What an interesting time this past month. A State budget, and now an election result, at last. But we do wonder where the real "opposition" will come from in this next term of our Parliament!

Happy to be a resident in NSW at the moment, especially not being a foreigner. The State Government has struck foreign residential property owners with a nasty surprise – an extra 4% transfer duty surcharge; a land tax surcharge of 0.75%, calculated without consideration of the land tax threshold, and these changes also apply to a principal place of residence. Ouch! (I note however this brings us somewhat into line with Victoria and Queensland).

The NSW State budget gave some interesting insights into what is happening here.
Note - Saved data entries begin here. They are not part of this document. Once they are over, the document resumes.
(* ===== verification/ReachReindex.v ===== *)
(** * Reindexing

    Correctness of [ReindexOperationContext::reindex_intervals] of
    [reindex.rs]: the sibling walks of both directions ([offset_siblings_before]
    and [offset_siblings_after]), the reclaim on the chain of the reindex root,
    and the climb from a new block without room. *)

From stdpp Require Import base list gmap relations.
From Stdlib Require Import ZArith Lia.
From S2P Require Import Prelude Tx Interval ReachStore Reach RoseTree ReachTree ReachSearch ReachCount ReachPropagate ReachResize ReachReclaim.

Local Open Scope Z_scope.

Definition shift (i : Interval) (o : Z) : Interval := mkInterval (start i + o) (end_ i + o).

Lemma nested_end_mono s js e e' : nested s js e → e ≤ e' → nested s js e'.
Proof. revert s. induction js as [|j js IH]; simpl; intros s; [lia|]. intros (? & ? & ?) ?. eauto. Qed.
Lemma nested_start_mono s s' js e : nested s js e → s' ≤ s → nested s' js e.
Proof. destruct js as [|j js]; simpl; [lia|]. intros (? & ? & ?) ?. split_and!; [lia|done|done]. Qed.

Lemma nested_shift s js e o :
  nested s js e → 1 ≤ s + o → e + o < U64_MAX → nested (s + o) ((λ j, shift j o) <$> js) (e + o).
Proof.
  revert s. induction js as [|j js IH]; intros s; [simpl; lia|]. rewrite fmap_cons. intros (Hs & Hj & Hn) H1 H2.
  pose proof (nested_empty_bound _ _ _ Hn) as Hb. unfold iv_ok in *.
  split; [simpl; lia|]. split; [unfold iv_ok; simpl; lia|]. simpl end_.
  replace (end_ j + o + 1) with (end_ j + 1 + o) by lia. apply IH; [done|lia|done].
Qed.
(** The intervals stay nested when the new one lies in the room that the
    parent has left. *)
Lemma grow_intervals s :
  intervals_ok st T → s ∈ subs T → root s = p → iv_ok i →
  (match last (kids s) with Some k => end_ (ivl st (root k)) + 1 | None => start (ivl st p) end) ≤ start i →
  end_ i ≤ end_ (ivl st p) - 1 →
  intervals_ok (grow st p new i h) (add_leaf p new T).
Proof.
  intros Hok Hs Hsp Hi Hstart Hend v [(u & Hu & ->)|[-> _]]%subs_add_leaf.
  2: { split; simpl root; [by rewrite grow_ivl_new|done]. }
  destruct (Hok u Hu) as [Hiu Hnu]. pose proof (label_ne_new u Hu) as Hun. unfold local_ok.
  rewrite root_add_leaf, grow_ivl by done. split; [done|]. intros Hne.
  assert (Hks : (ivl (grow st p new i h) ∘ root <$> (add_leaf p new <$> kids u)) = (ivl st ∘ root <$> kids u)).
  { rewrite <- list_fmap_compose. apply list_fmap_ext. intros j k Hk%list_elem_of_lookup_2. simpl.
    rewrite root_add_leaf, grow_ivl; [done|]. apply label_ne_new. eapply subs_trans; [by apply kids_subs|done]. }
  rewrite kids_add_leaf in Hne |- *. rewrite fmap_app, Hks.
  destruct (decide (root u = p)) as [Hup|Hup].
  - assert (u = s) as -> by (eapply (subs_root_inj T); [apply HT|done|done|congruence]).
    simpl. rewrite grow_ivl_new. rewrite Hsp in *. apply nested_app.
    destruct (last (kids s)) as [k|] eqn:Hl.
    + apply last_Some in Hl as [ks Hks']. assert (Hnu' : kids s ≠ []) by (rewrite Hks'; by destruct ks).
      specialize (Hnu Hnu'). rewrite Hks', fmap_app in Hnu |- *. apply nested_upto in Hnu.
      eexists. split; [exact Hnu|]. simpl in *. split_and!; [lia|done|lia].
    + apply last_None in Hl. rewrite Hl. exists (start (ivl st p) - 1). simpl. split; [lia|]. split_and!; [lia|done|lia].
  - rewrite app_nil_r in Hne |- *. apply Hnu. intros Hn. by rewrite Hn in Hne.
Qed.
End Grow.

(** The store operations of [add_tree_block] build [grow]. *)
Lemma grow_ops st T p new d :
  tree_store st T → p ∈ labels T → new ∉ labels T → map st !! p = Some d →
  ∃ st1, append_child st p new = Ok st1 ∧ get_height st1 p = Ok (height d) ∧
    ∀ i, insert_block st1 new p i (height d + 1) = Ok (grow st p new i (height d + 1)).
Proof.
  intros HT Hp Hnew Hd. assert (Hpn : p ≠ new) by congruence.
  pose proof (grow_new_lookup st T new HT Hnew) as Hnl.
  eexists. split; [simpl; unfold mem_append_child, update_data, get_data; rewrite Hd; simpl; reflexivity|].
  split; [simpl; unfold mem_get_height, get_data; simpl; by rewrite lookup_insert_eq|].
  intros i. simpl. unfold mem_insert. simpl. rewrite lookup_insert_ne by done. rewrite Hnl. f_equal. unfold grow.
  f_equal. f_equal. apply map_eq. intros x. destruct (decide (x = p)) as [->|].
  - by rewrite lookup_insert_eq, lookup_alter_eq, Hd.
  - by rewrite lookup_insert_ne, lookup_alter_ne by done.
Qed.

Lemma remaining_after_Ok st T s :
  wf st T → s ∈ subs T →
  let r := mkInterval (match last (kids s) with Some k => end_ (ivl st (root k)) + 1 | None => start (ivl st (root s)) end)
                      (end_ (ivl st (root s)) - 1) in
  interval_remaining_after st (root s) = Ok r ∧ iv_ok r.
Proof.
  intros [HT Hok Hfull] Hs r. destruct (Hok s Hs) as [Hi Hn].
  assert (Hf : full st (root s)) by (apply Hfull, elem_of_labels; eauto).
  unfold interval_remaining_after. rewrite (capacity_Ok st T s) by done. cbn [mbind outcome_bind].
  destruct (ts_nodes _ _ HT s Hs) as [Hc _]. rewrite (get_children_Ok _ _ _ Hc). cbn [mbind outcome_bind].
  rewrite fmap_last. unfold r. destruct (last (kids s)) as [k|] eqn:Hl; simpl fmap.
  - apply last_Some_elem_of in Hl as Hk. pose proof (local_nested _ _ k (Hok s Hs) Hk) as Hnk.
    pose proof (nested_bounds _ _ _ (ivl st (root k)) Hnk ltac:(by apply (list_elem_of_fmap_2 (ivl st ∘ root)))) as (? & ? & ?).
    rewrite get_interval_Ok by (eapply in_store; [exact HT|by eapply (kids_sub T s)]).
    cbn [mbind outcome_bind]. unfold iv_ok in *. chk. split; [done|]. simpl. lia.
  - split; [done|]. unfold iv_ok, full in *. simpl. lia.
Qed.

(** What adding [new] under [p] does to everything but the intervals. *)
Record tree_added (st st' : store) (p new : BlockHash) : Prop := {
  ta_root : reindex_root st' = reindex_root st;
  ta_fcs : ∀ b, b ≠ new → fcs_of st' b = fcs_of st b;
  ta_height : ∀ b, b ≠ new → height_of st' b = height_of st b;
  ta_new_fcs : fcs_of st' new = Some [];
  ta_new_height : height_of st' new = (λ h, h + 1) <$> height_of st p;
}.

Lemma same_shape_field {A} (f : MemoryReachabilityData → A) st st' b :
  same_shape st st' → (∀ d, f (erase d) = f d) → f <$> map st' !! b = f <$> map st !! b.
Proof.
  intros [He _] Hf. pose proof (f_equal (.!! b) He) as Hl. rewrite !lookup_fmap in Hl.
  destruct (map st !! b) as [d|], (map st' !! b) as [d'|]; simpl in *; try done.
  f_equal. rewrite <- (Hf d), <- (Hf d'). congruence.
Qed.
Lemma dag_query_spec (par : BlockHash → BlockHash → Prop) (st : store) (T : tree) (this queried : BlockHash) :
  dag_ok par st T → is_Some (map st !! this) → is_Some (map st !! queried) →
  ∃ b, is_dag_ancestor_of st this queried = Ok b ∧ (b = true ↔ rtc par queried this).
Proof.
  intros [Hwf _ Hcov] H1 H2. pose proof (wf_tree _ _ Hwf) as HT.
  unfold is_dag_ancestor_of. rewrite chain_ancestor_query by done. cbn [mbind outcome_bind].
  apply (ts_dom _ _ HT) in H1, H2. destruct (Hcov this H1) as (l & Hl & [Hs Hin Hanc]).
  pose proof (contains_above st T this queried Hwf H1 H2) as Hc.
  destruct (contains (ivl st this) (ivl st queried)).
  { exists true. split; [done|]. rewrite Hanc by done. naive_solver. }
  assert (Hnc : ~ above T this queried) by naive_solver.
  rewrite (get_fcs_Ok _ _ _ Hl). cbn [lift map_err mbind outcome_bind].
  destruct (search_spec st T l queried Hwf Hs Hin H2) as (r & -> & Hr). cbn [mbind outcome_bind].
  destruct r as [i|h i].
  - exists false. split; [done|]. rewrite Hanc by done. destruct Hr as (_ & Hno & _). naive_solver.
  - exists true. split; [done|]. rewrite Hanc by done. destruct Hr as [Hi Hab].
    split; [|done]. intros _. right. exists h. split; [by eapply list_elem_of_lookup_2|done].
Qed.

(** C16. [is_dag_ancestor_of] decides reachability in the block DAG: for any two
    blocks of the store, it returns whether [this] is reached from [queried]
    by following direct parents, in zero or more steps. *)
Theorem dag_query_decides_reachability (par : BlockHash → BlockHash → Prop) (st : store) (T : tree) (this queried : BlockHash) :
  dag_ok par st T → is_Some (map st !! this) → is_Some (map st !! queried) →
  ∃ b, is_dag_ancestor_of st this queried = Ok b ∧ (b = true ↔ rtc par queried this).
Proof. apply dag_query_spec. Qed.

(** ** Updating the covering sets *)

Definition set_fcs (st : store) (b : BlockHash) (l : list BlockHash) : store :=
  mkStore (alter (λ d, mkData (children d) (parent d) (interval d) (height d) l) b (map st)) (reindex_root st).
It's largely about capitalising on our strong growth in this State and investing the proceeds into infrastructure – some $48 billion of State money over the next 4 years. That will continue to drive growth and keep unemployment slowly trending down from the current 5.2%.

Some really good news for business was the announcement to abolish duty on transfers of unlisted securities (like private company shares), non-real business assets, and business mortgages. This should help with tidying up some of the old legacy structures.

With all the discussion during the election campaign about reducing company tax for small business, some have assumed that all small company taxpayers will benefit. This is not so. Only those companies carrying on a business will enjoy the legislated tax reductions, and perhaps the proposed further reductions and higher turnover threshold to access those reduced rates. Passive investment is generally not considered to be "carrying on a business" so many small companies will continue to be taxed at the standard 30% company tax rate.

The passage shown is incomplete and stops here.